Lemma FreeHandle_body_live ht i c o free :
  wf ht free -> entry ht i = Some (c, o) ->
  exists ht', (forall m, FreeHandle_body (encode i c) (set_mutex m ht) = Ok (true, set_mutex m ht')) /\
    wf ht' (i :: free) /\ forall j, entry ht' j = if decide (j = i) then None else entry ht j.
Proof.
  intros Hwf He. pose proof (entry_lt _ _ _ _ Hwf He) as Hi.
  pose proof (wf_used _ _ Hwf _ _ _ He) as Hc.
  pose proof (wf_counters _ _ Hwf) as Hlc. pose proof (wf_objects _ _ Hwf) as Hlo.
  pose proof (wf_active _ _ Hwf) as Ha.
  assert (m_objects ht !! i = Some (Some o) /\ m_counters ht !! i = Some c) as [Ho Hcc].
  { unfold entry in He. destruct (m_objects ht !! i) as [[o'|]|]; [|done..].
    destruct (m_counters ht !! i); [|done]. by simplify_eq. }
  assert (i ∉ free) as Hif.
  { rewrite (wf_free _ _ Hwf), Ho. congruence. }
  assert (-1 <= m_indice_iter ht < 256) as Hiter.
  { pose proof (wf_chain _ _ Hwf) as Hch. destruct free as [|k free]; cbn in Hch; [lia|].
    pose proof (wf_index _ _ k Hwf ltac:(by left)). lia. }
  assert (NoDup (i :: free)) as Hnd by (constructor; [done|apply Hwf]).
  assert (length (i :: free) <= 256)%nat as Hlen.
  { assert (i :: free ⊆+ seq 0 256) as Hs.
    { apply NoDup_submseteq; [done|]. intros k [->|Hk]%elem_of_cons; apply elem_of_seq; [lia|].
      pose proof (wf_index _ _ _ Hwf Hk). lia. }
    apply submseteq_length in Hs. by rewrite length_seq in Hs. }
  cbn in Hlen.
  exists (mkHandleTable (<[i := m_indice_iter ht]> (m_counters ht)) (<[i := None]> (m_objects ht)) (m_table_mutex ht)
    (Z.of_nat i) (m_active_handles ht - 1) (m_counter_value ht)).
  assert (forall j, entry (mkHandleTable (<[i := m_indice_iter ht]> (m_counters ht)) (<[i := None]> (m_objects ht))
    (m_table_mutex ht) (Z.of_nat i) (m_active_handles ht - 1) (m_counter_value ht)) j =
    if decide (j = i) then None else entry ht j) as Hent.
  { intros j. unfold entry. cbn. case_decide as Hj.
    - subst. by rewrite list_lookup_insert_eq by (by rewrite Hlo).
    - by rewrite !list_lookup_insert_ne by done. }
  split; [|split; [|done]].
  - intros m. unfold FreeHandle_body, CounterBitOffset. cbn [set_mutex m_active_handles m_indice_iter m_counters m_objects m_counter_value m_table_mutex].
    rewrite encode_counter, encode_index by lia.
    destruct (Z.eqb_spec (encode i c) 0) as [E|_]; [unfold encode in E; lia|].
    destruct (Z.eqb_spec c 0); [lia|]. cbn [orb].
    destruct (Z.ltb_spec MaxHandles (Z.of_nat i)) as [Hm|_]; [unfold MaxHandles in Hm; lia|].
    unfold mbind, res_bind. rewrite (arr_get_lookup _ _ _ Ho), (arr_get_lookup _ _ _ Hcc).
    unfold u32. rewrite wrap_small by pow2_lia. rewrite Z.eqb_refl. cbn [negb].
    rewrite !arr_set_insert by (by rewrite ?Hlc, ?Hlo).
    unfold s16. rewrite swrap_small by pow2_lia. unfold u16. rewrite wrap_small by pow2_lia. done.
  - split; cbn; rewrite ?length_insert; try done.
    + apply Hwf.
    + split; [done|]. exists (m_indice_iter ht). split; [by rewrite list_lookup_insert_eq by (by rewrite Hlc)|].
      apply free_chain_insert; [apply Hwf|done].
    + intros j. destruct (decide (j = i)) as [->|Hj].
      * rewrite list_lookup_insert_eq by (by rewrite Hlo). split; [done|by left].
      * rewrite list_lookup_insert_ne by done. rewrite <- (wf_free _ _ Hwf). set_solver.
    + lia.
    + intros j c' o'. rewrite Hent. case_decide; [done|apply Hwf].
Qed.
Lemma entry_lookup ht i c :
  m_counters ht !! i = Some c ->
  entry ht i = match m_objects ht !! i with Some (Some o) => Some (c, o) | _ => None end.
Proof. intros Hc. unfold entry. rewrite Hc. by destruct (m_objects ht !! i) as [[]|]. Qed.
(** One of the loops that run the first schedulable fiber of a list. *)
Definition run_list (core_number tick : Z) (list : RunList) : M UserScheduler (option Z) :=
  for_sched (RunHead list) (fun runnable_fiber =>
    b ← IsSchedulable runnable_fiber core_number tick;
    if (b : bool) then Dispatch runnable_fiber core_number;; mret (Some runnable_fiber) else mret None).

Fixpoint run_lists (core_number tick : Z) (lists : list RunList) : M UserScheduler (option Z) :=
  match lists with
  | [] => mret None
  | l :: lists =>
      r ← run_list core_number tick l;
      match r with Some f => mret (Some f) | None => run_lists core_number tick lists end
  end.

Definition visit_wait_list (core_number tick : Z) : M UserScheduler (option unit) :=
  for_sched WaitListHead (fun waiting_fiber =>
    b ← IsSchedulable waiting_fiber core_number tick;
    if negb b then mret None
    else
      object ← member waitable_object waiting_fiber;
      CancelWait object waiting_fiber ukern.ResultTimeout;;
      mret None).

(** From the restart label to a dispatched fiber ([Some f]) or to the idle part. *)
Definition SchedulerFiberMain_pass (core_number tick : Z) : M UserScheduler (option Z) :=
  visit_wait_list core_number tick;;
  run_lists core_number tick [High; AboveNormal; Normal; BelowNormal; Low].

(** A loop that lowers timeout_tick to the earliest timeout of a list. *)
Definition earliest (core_number : Z) (head : NodeId) (timeout_tick : Z) : M UserScheduler Z :=
  for_local head (fun n timeout_tick =>
    fiber ← sched_parent n;
    bit ← lift (core_bit core_number);
    mask ← member core_mask fiber;
    t ← member timeout fiber;
    mret (if negb (Z.land mask bit =? 0) && (t <? timeout_tick) then t else timeout_tick, false))
    timeout_tick.

(** What a core does with a pass that finds no fiber to run. *)
Inductive Idle : Type :=
  | RestartNow                    (* no time left: the loop is left with the lock held *)
  | RestOnAddress (time_left : Z). (* WaitOnAddress of m_runnable_fibers, lock released *)

(** From the idle part's [do] to WaitOnAddress; [now] is read by GetTimeLeftOnTarget. *)
Definition SchedulerFiberMain_rest (ts : TimeStamp) (now core_number : Z) : M UserScheduler Idle :=
  t ← earliest core_number WaitListHead 0xffffffffffffffff;
  t ← earliest core_number (RunHead High) t;
  t ← earliest core_number (RunHead AboveNormal) t;
  t ← earliest core_number (RunHead Normal) t;
  t ← earliest core_number (RunHead BelowNormal) t;
  timeout_tick ← earliest core_number (RunHead Low) t;
  ReleaseSRWLockExclusive;;
  span ← lift (GetTimeLeftOnTarget ts now (s64 timeout_tick));
  let time_left := u32 (GetMilliSeconds span) in
  if time_left =? 0 then AcquireSRWLockExclusive;; mret RestartNow
  else mret (RestOnAddress time_left).

Definition SchedulerFiberMain_idle (ts : TimeStamp) (now core_number : Z) : M UserScheduler Idle :=
  modify (fun s => set_m_active_cores (u32 (m_active_cores s - 1)) s);;
  s ← get;
  (if (m_runnable_fibers s =? 0) && (m_active_cores s =? 0) then dd_assert false
   else if m_active_cores s =? 0 then win32 WakeByAddressSingle else mret tt);;
  SchedulerFiberMain_rest ts now core_number.

(** After WaitOnAddress: the loop's end; [true] is the goto to the restart label. *)
Definition SchedulerFiberMain_wake : M UserScheduler bool :=
  AcquireSRWLockExclusive;;
  n ← gets m_runnable_fibers;
  if n =? 0 then mret false
  else modify (fun s => set_m_active_cores (u32 (m_active_cores s + 1)) s);; mret true.

(** The [break] of the idle loop and the restart. *)
Definition SchedulerFiberMain_restart : M UserScheduler unit :=
  modify (fun s => set_m_active_cores (u32 (m_active_cores s + 1)) s).

(** InternalSchedulerFiberMain up to the main loop. *)
Definition InternalSchedulerFiberMain (core_number : Z) : M UserScheduler unit :=
  win32 (ConvertThreadToFiber core_number);;
  table ← gets m_scheduler_fiber_table;
  table ← lift (arr_set table core_number true);
  modify (set_m_scheduler_fiber_table table);;
  AcquireSRWLockExclusive.

(** InternalSchedulerMainThreadFiberMain up to the main loop: entered with the first
    switch of the main thread's fiber, which holds the lock. *)
Definition InternalSchedulerMainThreadFiberMain (main_fiber : Z) : M UserScheduler unit :=
  AddToSchedulerUnsafe main_fiber.

(** UserFiberMain before and after the user function. *)
Definition UserFiberMain_enter (fiber_local : Z) : M UserScheduler (Z * Z) :=
  ReleaseSRWLockExclusive;;
  function ← member user_function fiber_local;
  arg ← member user_arg fiber_local;
  if function =? 0 then throw NullDeref else mret (function, arg).

Definition GetSchedulerFiber (fiber_local : Z) : M UserScheduler bool :=
  core_count ← gets m_core_count;
  core ← member current_core fiber_local;
  dd_assert (core <? core_count);;
  table ← gets m_scheduler_fiber_table;
  lift (arr_get table core).

(** SwitchToFiber(GetSchedulerFiber(fiber_local)): a null fiber faults. *)
Definition SwitchToScheduler (fiber_local : Z) : M UserScheduler unit :=
  fiber ← GetSchedulerFiber fiber_local;
  if (fiber : bool) then mret tt else throw NullDeref.

Definition ExitFiberImpl (cur : Z) : M UserScheduler unit :=
  AcquireSRWLockExclusive;;
  update (set_fiber_state FiberState_Exiting) cur;;
  SwitchToScheduler cur.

▶ **DESCRIPTION OF THE TASK**
Copy the entries above exactly, but only from the line holding "Definition visit_wait_list (core_number" through the line holding "object ← member", both included.

▶ **RESPONSE TO THE EXERCISE**
Definition visit_wait_list (core_number tick : Z) : M UserScheduler (option unit) :=
  for_sched WaitListHead (fun waiting_fiber =>
    b ← IsSchedulable waiting_fiber core_number tick;
    if negb b then mret None
    else
      object ← member waitable_object waiting_fiber;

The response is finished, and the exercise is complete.